[Collected data entries]

Lemma bar0_target s (d : PDev) r bus a :
  r_type r = PCI_BASE_ADDRESS_SPACE_MEMORY → r_size r = PNPMMIO_SIZE →
  has_bits (pci_get_word (config d) PCI_COMMAND) PCI_COMMAND_MEMORY = true →
  pci_get_long (config d) PCI_BASE_ADDRESS_0 = a → 0 < a → a `mod` PNPMMIO_SIZE = 0 → a + PNPMMIO_SIZE < 2 ^ 32 →
  buses s !! dev_bus d = Some bus → parent_dev bus = None →
  region_target s d 0 r = Some (a, PNPMMIO_SIZE).
Proof.
  intros Ht Hz Hcmd Hbar H0 Hmod Hlt Hb Hp. unfold region_target, PNPMMIO_SIZE in *. rewrite Ht, Hz.
  assert (pci_bar_address d (Z.of_nat 0) PCI_BASE_ADDRESS_SPACE_MEMORY 0x20000 = a) as ->.
  { unfold pci_bar_address. rewrite Hcmd. change (has_bits PCI_BASE_ADDRESS_SPACE_MEMORY ?m) with false.
    change (pci_bar d (Z.of_nat 0)) with PCI_BASE_ADDRESS_0. rewrite Hbar. cbn [negb andb Z.of_nat Z.eqb].
    change (u64 (.~ (u64 (0x20000 - 1)))) with (Z.ones 47 << 17).
    rewrite aligned_masked by (done || unfold PNPMMIO_SIZE; lia). rewrite u64_small by lia.
    destruct (Z.leb_spec (a + 0x20000 - 1) a); [lia|]. destruct (Z.eqb_spec a 0); [lia|].
    destruct (Z.eqb_spec (a + 0x20000 - 1) PCI_BAR_UNMAPPED); [lia|]. cbn [orb].
    rewrite !Z.geb_leb. destruct (Z.leb_spec UINT32_MAX (a + 0x20000 - 1)); [lia|].
    destruct (Z.leb_spec TARGET_PHYS_ADDR_MAX (a + 0x20000 - 1)); [lia|]. done. }
  destruct (Z.eqb_spec a PCI_BAR_UNMAPPED); [lia|]. cbn [negb]. unfold pci_bridge_filter. cbn [bridge_filter_loop].
  rewrite Hb. cbn [mbind option_bind]. rewrite Hp, u64_small by lia. cbn [mbind option_bind]. rewrite Z.gtb_ltb.
  destruct (Z.ltb_spec (a + 0x20000 - 1) a); [lia|]. rewrite u64_small by lia. do 2 f_equal. lia.
Qed.

Lemma command_off (d : PDev) : pci_get_word (config d) PCI_COMMAND = 0 → off d.
Proof.
  intros E. apply (has_bits_false _ 3). rewrite <- has_bits_word, E by lia. done.
Qed.

(** With memory decoding on, the other regions have no place: the second is I/O, the
    third to sixth do not exist, and the ROM is not enabled. *)
Lemma card_rest_off (d : PDev) i (r : PCIIORegion map_fn) :
  pci_get_word (config d) PCI_COMMAND = PCI_COMMAND_MEMORY → (1 ≤ i < 7)%nat →
  (i = 1%nat → r_type r = PCI_BASE_ADDRESS_SPACE_IO) → ((1 < i < 6)%nat → r_size r = 0) →
  (i = 6%nat → r_type r = 0) → pci_get_byte (config d) PCI_HEADER_TYPE = 0 →
  has_bits (pci_get_long (config d) PCI_ROM_ADDRESS) PCI_ROM_ADDRESS_ENABLE = false → r_size r ≠ 0 →
  pci_bar_address d (Z.of_nat i) (r_type r) (r_size r) = PCI_BAR_UNMAPPED.
Proof.
  intros Hcmd Hi H1 Hn H6 Hh Hrom Hz. destruct (decide (i = 1%nat)) as [->|].
  - unfold pci_bar_address. by rewrite H1, Hcmd.
  - destruct (decide (i = 6%nat)) as [->|]; [|exfalso; apply Hz, Hn; lia].
    unfold pci_bar_address, pci_bar. rewrite H6, Hcmd, Hh by done. change (Z.of_nat 6 =? PCI_ROM_SLOT) with true. cbn [negb].
    change (0 .& .~ PCI_HEADER_TYPE_MULTI_FUNCTION =? PCI_HEADER_TYPE_BRIDGE) with false.
    change (has_bits 0 ?m) with false. cbv zeta iota. by rewrite Hrom.
Qed.

Section started.
Context (s : PSys) (n : nat) (d : PDev) (idx a : Z) (bus : PCIBus).
Context (Hok : pci_ok s) (Hc : coherent s) (Hd : devs s !! n = Some d) (Hcard : is_card d idx).
Context (Hb : buses s !! dev_bus d = Some bus) (Hroot : parent_dev bus = None) (Hbase : mem_base bus = 0).
Context (Ha0 : 0 < a) (Hmod : a `mod` PNPMMIO_SIZE = 0) (Hlt : a + PNPMMIO_SIZE < 2 ^ 32).

Lemma command_write_maps :
  pci_get_word (config d) PCI_COMMAND = 0 → pci_get_long (config d) PCI_BASE_ADDRESS_0 = a →
  pci_get_byte (config d) PCI_HEADER_TYPE = 0 →
  has_bits (pci_get_long (config d) PCI_ROM_ADDRESS) PCI_ROM_ADDRESS_ENABLE = false →
  wp (config_write n PCI_COMMAND PCI_COMMAND_MEMORY 2) (λ _ s',
    host s' = host s ++ cpu_register_physical_memory a PNPMMIO_SIZE idx ::
                        map (λ r, qemu_register_coalesced_mmio r.1 r.2) (e1000_mmio_map a)) s.
Proof using All.
  intros Hcmd Hbar Hhdr Hrom. pose proof (po_static _ Hok) as Hs. pose proof (po_dyn _ Hok _ _ Hd) as Hdyn.
  destruct (ok_dev s Hs _ _ Hd) as (Hst&_). pose proof (so_masks _ Hst) as Hm.
  destruct Hcard as [(r0&Hr0&Hz0&Ht0&Hf0) (r1&Hr1&Ht1) Hnone Hr6 Hsec [_ Wc] [_ Cc]].
  unfold config_write. apply wp_bind, (wp_pdev n d); [done|]. rewrite Hsec.
  unfold pci_default_write_config. apply wp_bind, (wp_pdev n d); [done|]. cbv zeta.
  apply wp_bind. eapply wp_mono; [apply write_config_loop_wp; done || lia|].
  intros d1 ? [-> Hw]. change (Z.of_nat (Z.to_nat 2)) with 2 in Hw. pose proof (wr_rest _ _ _ _ _ Hw) as E1.
  pose proof (written_same _ _ _ _ _ Hm Hdyn Hw) as Hsame.
  assert (pci_get_word (config d1) PCI_COMMAND = 2) as Hcmd1.
  { pose proof (written_value 2 PCI_COMMAND _ d d1 Hm Hdyn Hw ltac:(lia) ltac:(lia) ltac:(lia) Cc) as E.
    cbv zeta in E. change (Z.to_nat 2) with 2%nat in E. unfold pci_get_word in *. by rewrite E, Wc, Hcmd. }
  assert (∀ j off, PCI_COMMAND + 2 ≤ off → get_le j (config d1) off = get_le j (config d) off) as Hget.
  { intros j off Hoff. symmetry. apply get_le_same; [lia|]. eapply same_at_sub; [|exact Hsame]. cbn. lia. }
  destruct (off_unmapped s n d 0 r0 Hc Hd (command_off _ Hcmd) Hr0) as [Hu0 _]; [by rewrite Hz0|].
  apply wp_bind, wp_put_pdev, wp_bind. change (touches_maps PCI_COMMAND 2) with true. cbv iota.
  change (range_covers_byte PCI_COMMAND 2 PCI_COMMAND) with true. cbv iota.
  change (pci_update_mappings n) with (pci_update_mapping n 0;; for_each (pci_update_mapping n) (seq 1 6)).
  assert (io_regions d1 = io_regions d ∧ dev_bus d1 = dev_bus d) as [Er1 Eb1] by (by rewrite E1).
  apply wp_bind, (mapping_appears _ n d1 0 r0 bus (FN_e1000_mmio_map idx) a PNPMMIO_SIZE);
    [apply set_dev_eq|by rewrite Er1|by rewrite Hz0|done| |unfold PNPMMIO_SIZE in *; lia|by rewrite Eb1|done|].
  { apply (bar0_target _ d1 r0 bus); try done; [by rewrite Hcmd1|by unfold pci_get_long; rewrite Hget|by rewrite Eb1]. }
  set (s2 := set_dev _ _ _ <| host ::= _ |>). set (d2 := d1 <| io_regions ::= _ |>) in s2.
  assert (devs s2 !! n = Some d2) as Hd2 by apply lookup_insert_eq.
  apply (mappings_stay s2 n d2); [done| | |].
  - intros i Hi%elem_of_seq. unfold d2. cbn. rewrite length_insert, Er1, (so_regions _ Hst). lia.
  - intros i r Hi%elem_of_seq Hr Hz. unfold d2 in Hr. cbn in Hr. rewrite list_lookup_insert_ne, Er1 in Hr by lia.
    destruct (off_unmapped s n d i r Hc Hd (command_off _ Hcmd) Hr Hz) as [-> ->].
    unfold region_target. rewrite (card_rest_off d2 i r); [done|done|lia|..].
    + intros ->. rewrite Hr1 in Hr. by apply (inj Some) in Hr as <-.
    + intros Hi'. by apply (Hnone i).
    + intros ->. by apply Hr6.
    + by rewrite <- Hhdr; symmetry; apply get_byte_same; [eapply same_at_sub; [|exact Hsame]; cbn; lia|lia].
    + change (config d2) with (config d1). unfold pci_get_long. by rewrite Hget.
    + done.
  - unfold pci_update_irq_disabled. apply wp_bind, (wp_pdev n d2); [done|]. unfold pci_irq_disabled.
    change (config d2) with (config d1). rewrite Hcmd, Hcmd1. cbn [Bool.eqb]. apply wp_ret.
    unfold s2. cbn -[e1000_mmio_map]. unfold region_map_addr, pci_to_cpu_addr. cbn -[e1000_mmio_map].
    rewrite Ht0, Hbase, Z.add_0_r, u64_small by (unfold PNPMMIO_SIZE in *; lia). done.
Qed.
End started.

→ Problem requirements:
Please write out exactly the lines from the start of the data through the line that contains "change (u64 (.~", both ends included, and nothing else.

→ Answer to this problem:
Lemma bar0_target s (d : PDev) r bus a :
  r_type r = PCI_BASE_ADDRESS_SPACE_MEMORY → r_size r = PNPMMIO_SIZE →
  has_bits (pci_get_word (config d) PCI_COMMAND) PCI_COMMAND_MEMORY = true →
  pci_get_long (config d) PCI_BASE_ADDRESS_0 = a → 0 < a → a `mod` PNPMMIO_SIZE = 0 → a + PNPMMIO_SIZE < 2 ^ 32 →
  buses s !! dev_bus d = Some bus → parent_dev bus = None →
  region_target s d 0 r = Some (a, PNPMMIO_SIZE).
Proof.
  intros Ht Hz Hcmd Hbar H0 Hmod Hlt Hb Hp. unfold region_target, PNPMMIO_SIZE in *. rewrite Ht, Hz.
  assert (pci_bar_address d (Z.of_nat 0) PCI_BASE_ADDRESS_SPACE_MEMORY 0x20000 = a) as ->.
  { unfold pci_bar_address. rewrite Hcmd. change (has_bits PCI_BASE_ADDRESS_SPACE_MEMORY ?m) with false.
    change (pci_bar d (Z.of_nat 0)) with PCI_BASE_ADDRESS_0. rewrite Hbar. cbn [negb andb Z.of_nat Z.eqb].
    change (u64 (.~ (u64 (0x20000 - 1)))) with (Z.ones 47 << 17).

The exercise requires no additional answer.